Building Polytropic Structure Files

This appendix describes the build_poly executable, which builds a composite polytropic stellar model and writes it to a file in the POLY format (see the poly-format section).

Composite Polytropes

A composite polytropic model comprises \(N\) regions extending from the origin out to the stellar surface. In the \(i\)’th region (\(1 \leq i \leq N\)), the density and pressure are related by the polytropic equation of state

\[P = K_{i} \rho^{(n_{i} + 1)/n_{i}}\]

where \(K_{i}\) and the polytropic index \(n_{i}\) are constant across the region (but may differ from one region to the next). At the \(N-1\) boundaries between adjacent regions, the pressure is required to be continuous but the density may jump.
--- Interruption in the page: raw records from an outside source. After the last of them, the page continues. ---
Lemma mbr_fields ks : 0 <= ks < 2 ^ 32 ->
  let m := mbr_image 64 ks in
  m !!! 446%nat = 0x80 /\ m !!! 450%nat = PART_TYPE_TINX /\ m !!! 510%nat = 0x55 /\ m !!! 511%nat = 0xAA /\
  m !!! 454%nat + 256 * (m !!! 455%nat) + 65536 * (m !!! 456%nat) + 16777216 * (m !!! 457%nat) = 64 /\
  m !!! 458%nat + 256 * (m !!! 459%nat) + 65536 * (m !!! 460%nat) + 16777216 * (m !!! 461%nat) = ks.
Proof.
  intros Hk m. split_and!; [reflexivity..|].
  change (ks mod 256 + 256 * (ks / 256 mod 256) + 65536 * (ks / 65536 mod 256) + 16777216 * (ks / 16777216 mod 256) = ks). zlia.
Qed.

(** C16. On a present, idle disk that states its size and never stays busy past the
    timeouts, with room for the kernel, [install_to_disk] succeeds.  Sector 0 then
    holds a boot record with one bootable partition of the system's type that
    starts at sector 64 and counts the kernel's sectors, sector 1 holds the boot
    loader, the sectors from 64 on hold the kernel, byte for byte, and every other
    sector is as it was.  [install_verify] afterwards gives 0 exactly when the
    first sector of the kernel is not all zero, and changes nothing. *)
Theorem install_then_verify data size d l f n i :
  let ks := (size + 511) / 512 in
  quiet d f n i -> states_size i n -> n <= 2 ^ 28 -> 0 < size < 2 ^ 32 - 511 -> ks + 64 <= n ->
  length data = (512 * Z.to_nat ks)%nat -> Forall byte data ->
  exists d1 l1 d2 l2,
    install_to_disk delay busy 0 data size d l = Some (INSTALL_OK, d1, l1) /\
    (let m := bytes_of (disk d1 0) in
     m !!! 446%nat = 0x80 /\ m !!! 450%nat = PART_TYPE_TINX /\ m !!! 510%nat = 0x55 /\ m !!! 511%nat = 0xAA /\
     m !!! 454%nat + 256 * (m !!! 455%nat) + 65536 * (m !!! 456%nat) + 16777216 * (m !!! 457%nat) = 64 /\
     m !!! 458%nat + 256 * (m !!! 459%nat) + 65536 * (m !!! 460%nat) + 16777216 * (m !!! 461%nat) = ks) /\
    bytes_of (disk d1 1) = tinx_bootloader /\
    (forall k, 0 <= k < ks -> bytes_of (disk d1 (64 + k)) = take 512 (drop (512 * Z.to_nat k) data)) /\
    (forall s, s <> 0 -> s <> 1 -> ~ 64 <= s < 64 + ks -> disk d1 s = f s) /\
    install_verify delay busy d1 l1 = Some (if existsb (fun b => negb (b =? 0)) (take 512 data) then 0 else -1, d2, l2) /\
    (forall s, disk d2 s = disk d1 s).
Proof.
  intros ks Hq Hi Hn Hs Hks Hlen Hb. assert (0 < ks) as Hpos by (subst ks; zlia).
  destruct (install_spec data size d l f n i Hq Hi Hn Hs Hks Hlen Hb) as (d1 & l1 & E1 & Hq1). fold ks in Hq1.
  destruct (installed_bytes ks data f Hpos Hlen Hb) as (B0 & B1 & Bk & Bo).
  destruct (mbr_fields ks) as (M1 & M2 & M3 & M4 & M5 & M6); [lia|]. destruct (Bk 0) as [B64 L64]; [lia|].
  destruct (verify_spec d1 l1 _ _ _ Hq1) as (d2 & l2 & E2 & Hq2);
    [lia|done|apply (bytes_words 256); apply mbr_sector|done|by rewrite B0|by rewrite B0|].
  change (64 + 0) with 64 in B64. rewrite B64 in E2. exists d1, l1, d2, l2. rewrite !(q_disk _ _ _ _ Hq1), B0. split_and!; try done.
  - intros k Hk. rewrite (q_disk _ _ _ _ Hq1). by apply Bk.
  - intros s ? ? ?. rewrite (q_disk _ _ _ _ Hq1). by apply Bo.
  - intros s. by rewrite (q_disk _ _ _ _ Hq1), (q_disk _ _ _ _ Hq2).
Qed.

(** C40. [install_to_disk] refuses without a write: with no drive on the channel, or
    for another drive number, it gives INSTALL_ERR_NO_DISK, and on a disk smaller
    than the kernel's sectors and the 64 before them INSTALL_ERR_FULL; the disk is
    the same afterwards. *)
Theorem install_refuses num data size d l f n i :
  (present d = false \/ num <> 0 \/
   (quiet d f n i /\ states_size i n /\ 0 <= size < 2 ^ 32 - 511 /\ n < (size + 511) / 512 + 64)) ->
  exists r d' l', install_to_disk delay busy num data size d l = Some (r, d', l') /\
    r = (if negb (present d) || negb (num =? 0) then INSTALL_ERR_NO_DISK else INSTALL_ERR_FULL) /\ forall s, disk d' s = disk d s.
Proof.
  intros H. destruct (Z.eqb_spec num 0) as [->|Hnum].
  2: { unfold install_to_disk, install_get_disk_info. replace (num =? 0) with false by lia. cbn [negb Z.eqb]. rewrite orb_true_r.
       do 3 eexists. split; [reflexivity|]. done. }
  destruct (present d) eqn:Hp.
  2: { assert (install_get_disk_info delay 0 d = (-1, 0, d)) as E.
       { unfold install_get_disk_info. cbn [Z.eqb negb]. unfold ata_identify, ata_select_drive. rewrite no_drive_out by done.
         rewrite no_drive_ready by done. cbn [Z.ltb Z.compare]. rewrite !(no_drive_out _ _ d) by done. unfold ata_inb_status, answers. by rewrite Hp. }
       unfold install_to_disk. rewrite E. do 3 eexists. split; [reflexivity|]. done. }
  destruct H as [?|[?|(Hq & Hi & Hs & Hn)]]; [done..|]. unfold install_to_disk. destruct (disk_info_spec _ _ _ _ Hq Hi) as (d1 & -> & Hq1).
  cbn [Z.eqb negb orb]. rewrite (u32_small (size + 511)), (u32_small (_ + 64)) by zlia. destruct (Z.ltb_spec n ((size + 511) / 512 + 64)); [|lia].
  do 3 eexists. split; [reflexivity|]. split; [done|]. intros s. by rewrite (q_disk _ _ _ _ Hq), (q_disk _ _ _ _ Hq1).
Qed.
End Drive.

(** ** At a disk of 70 sectors *)

Definition disk_demo : ata :=
  mk_ata true (fun _ => replicate 256 0) 70 (replicate 60 0 ++ [70] ++ replicate 195 0) 0 0 0 0 0 0 idle_drive 0.
Definition slow (n : nat) : nat := n `mod` 5.
Lemma slow_delay n : Z.of_nat (slow n) < 9999.
Proof. unfold slow. pose proof (Nat.mod_upper_bound n 5). lia. Qed.
Lemma disk_demo_quiet : quiet disk_demo (fun _ => replicate 256 0) 70 (identity disk_demo).
Proof. by constructor. Qed.
Lemma disk_demo_size : states_size (identity disk_demo) 70.
Proof. unfold states_size. split_and!; try reflexivity; by vm_compute. Qed.

Definition log0 : serial := mk_serial true [] [] [].
Lemma sevens_bytes n : Forall byte (replicate n 7).
Proof. apply Forall_replicate. unfold byte. lia. Qed.

Lemma install_then_verify_witness : exists d1 l1 d2 l2,
  install_to_disk slow (fun _ => 0%nat) 0 (replicate 1024 7) 600 disk_demo log0 = Some (INSTALL_OK, d1, l1) /\
  bytes_of (disk d1 65) = take 512 (drop 512 (replicate 1024 7)) /\ install_verify slow (fun _ => 0%nat) d1 l1 = Some (0, d2, l2).
Proof.
  assert (0 <= 1 < (600 + 511) / 512) as K by (by vm_compute).
  destruct (install_then_verify slow slow_delay (fun _ => 0%nat) (replicate 1024 7) 600 disk_demo log0 _ _ _ disk_demo_quiet disk_demo_size)
    as (d1 & l1 & d2 & l2 & H1 & _ & _ & H2 & _ & H3 & _).
  1-3: by vm_compute.
  1: by rewrite length_replicate.
  1: apply sevens_bytes.
  exists d1, l1, d2, l2. split; [exact H1|]. split; [|exact H3]. exact (H2 1 K).
Defined.
Lemma install_refuses_witness : exists r d' l',
  install_to_disk slow (fun _ => 0%nat) 0 [] 600000 disk_demo log0 = Some (r, d', l') /\ r = INSTALL_ERR_FULL.
Proof.
  destruct (install_refuses slow slow_delay (fun _ => 0%nat) 0 [] 600000 disk_demo log0 (fun _ => replicate 256 0) 70 (identity disk_demo))
    as (r & d' & l' & H1 & H2 & _).
  - right. right. split_and!; [apply disk_demo_quiet|apply disk_demo_size|by vm_compute..].
  - exists r, d', l'. split; [exact H1|exact H2].
Defined.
The structure of a composite polytrope is found by integrating the composite Lane-Emden equation

\[\frac{1}{\xi^{2}} \deriv{}{z} \left( \xi^{2} \deriv{\theta_{i}}{\xi} \right) = - B_{i} \theta^{n_{i}}\]

in each region. Here, the independent variable is

\[\xi = \left[ \frac{K_{1} \rho_{\rm c}^{(1-n_{1})/n_{1}} (n_{1} + 1)}{4 \pi G} \right]^{-1/2} \, r,\]

where \(\rho_{\rm c}\) is the central density of the star. In the first region, the initial conditions are

\[\theta_{1}(0) = 1, \qquad \theta_{1}'(0) = 0\]

and \(B_{1} = 1\). In the subsequent regions, the initial conditions are

\[\theta_{i}(\xi_{i-1/2}) = 1, \qquad \theta'_{i}(\xi_{i-1/2}) = \frac{n_{i-1}+1}{n_{i}} \frac{\left[ \theta_{i}(\xi_{k-1/2}) \right]^{n_{i}+1}}{\left[ \theta_{i-1}(\xi_{i-1/2}) \right]^{n_{i-1}+1}} \frac{t_{i}}{t_{i-1}} \, \theta'_{i-1}(\xi_{i-1/2})\]

where \(\xi_{i-1/2}\) is the coordinate of the boundary between the \(i-1\) and \(i\) regions; moreover,

\[B_{i} = B_{i-1} \frac{n_{i-1}+1}{n_{i}+1} \frac{\left[ \theta_{i}(\xi_{k-1/2}) \right]^{n_{i}+1}}{\left[ \theta_{i-1}(\xi_{i-1/2}) \right]^{n_{i-1}+1}} \frac{t_{i}^{2}}{t_{i-1}^{2}}\]

and the recurrence for \(t_{i}\) is

\[\ln t_{k} = \ln t_{i-1} + n_{i-1} \ln \theta_{i-1}(\xi_{i-1/2}) - n_{i} \ln \theta_{i}(\xi_{i-1/2}) + \Delta_{i-1/2},\]

with \(t_{1} = 1\) and

\[\Delta_{i-1/2} = \ln \left[ \frac{\rho_{i}(\xi_{i-1/2})}{\rho_{i-1}(\xi_{i-1/2})}\]

quantifying the density jump at \(\xi_{i-1/2}\).

The surface of the composite polytropic model, \(\xi=\xi_{\rm s}\), is defined implicitly by the boundary condition

\[\theta_{N}(\xi_{\rm s}) = 0.\]


In addition to GYRE’s general pre-requisites (see the Installation chapter), build_poly needs a thread-safe version of the ODEPACK ordinary differential integrator library. This library is shipped with version 20.3.2 (and more recent) of the MESA SDK.


The build_poly executable is automatically compiled when GYRE is built, and installed in the $GYRE_DIR/bin directory (see the Installation chapter).